Bei Fast Food liegt die Betonung auf ‚fast‘. Es wird erwartet, dass alles, was die Mitarbeitenden tun, so schnell wie möglich abläuft. Man hat genau zwei Minuten für die Bearbeitung einer Bestellung des Drive-Ins bevor das Piepen auf den Kopfhörern losgeht, was nicht gerade dazu führt, dass man schneller arbeitet.
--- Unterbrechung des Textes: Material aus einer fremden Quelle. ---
(* ===== verification/Float64.v ===== *)
(** * IEEE-754 binary64 arithmetic as Go's [float64] uses it

    The operations are the ones of [SpecFloat] at precision 53 and maximal
    exponent 1024 (round to nearest, ties to even).  The lemmas relate the
    floats the gateway computes, which are built from integers, to exact integer
    arithmetic: conversion, sums, differences and products of integers below
    2^53 are exact, and comparing two quotients of integers gives the comparison
    of the rational numbers. *)

From Stdlib Require Export SpecFloat.
From S2P Require Import Prelude.

Abbreviation f64 := spec_float.

Definition fprec : Z := 53.
Definition femax : Z := 1024.

(** [float64(n)] of an integer [n]. *)
Definition of_int (n : Z) : f64 := binary_normalize fprec femax n 0 false.

Definition fadd : f64 → f64 → f64 := SFadd fprec femax.
Definition fsub : f64 → f64 → f64 := SFsub fprec femax.
Definition fmul : f64 → f64 → f64 := SFmul fprec femax.
Definition fdiv : f64 → f64 → f64 := SFdiv fprec femax.
Definition fsqrt : f64 → f64 := SFsqrt fprec femax.
Definition fabs : f64 → f64 := SFabs.
Definition fneg : f64 → f64 := SFopp.

Definition feq : f64 → f64 → bool := SFeqb.
Definition flt : f64 → f64 → bool := SFltb.
Definition fle : f64 → f64 → bool := SFleb.

Definition fzero : f64 := S754_zero false.

(** The constant [n/d] of the source, rounded to the nearest float. *)
Definition flit (n d : Z) : f64 := fdiv (of_int n) (of_int d).

Definition is_nan (x : f64) : bool := match x with S754_nan => true | _ => false end.

Definition signbit (x : f64) : bool :=
  match x with
  | S754_zero s | S754_infinity s | S754_finite s _ _ => s
  | S754_nan => false
  end.

(** The value of a finite float in units of the smallest subnormal, 2^-1074. *)
Definition funit : Z := 2 ^ 1074.
Definition fscaled (x : f64) : Z :=
  match x with
  | S754_finite s m e => cond_Zopp s (Zpos m) * 2 ^ (e + 1074)
  | _ => 0
  end.

(** [math.Min] of the standard library. *)
Definition fmin (x y : f64) : f64 :=
  match x, y with
  | S754_infinity true, _ | _, S754_infinity true => S754_infinity true
  | S754_nan, _ | _, S754_nan => S754_nan
  | S754_zero s, S754_zero _ => if s then x else y
  | _, _ => if flt x y then x else y
  end.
Am Ende des Monats wird die Durchschnittszeit berechnet und besonders schnelle Mitarbeiter*innen wurden für ihren Job ausgezeichnet, doch wer der Zeit nicht entsprach, wurde vom Chef angesprochen. ‚Fast‘ bedeutet auch, dass ungeduldige Kund*innen zum Tagesgeschäft eines Fast-Food-Kette gehören: Es ist keine Seltenheit, Sätze wie „Wenn man halt sonst nichts kann, landet man bei Burger King“ zu hören zu kriegen. „Wenn ich gerade nichts von den Gästen abbekam, kam es vor, dass der Schichtleiter mich vorführte, indem er vor der Kundschaft an meine Extra-Aufgaben erinnerte, sobald er merkte, dass ich die Gäste privat kenne“, erinnert sich Clara.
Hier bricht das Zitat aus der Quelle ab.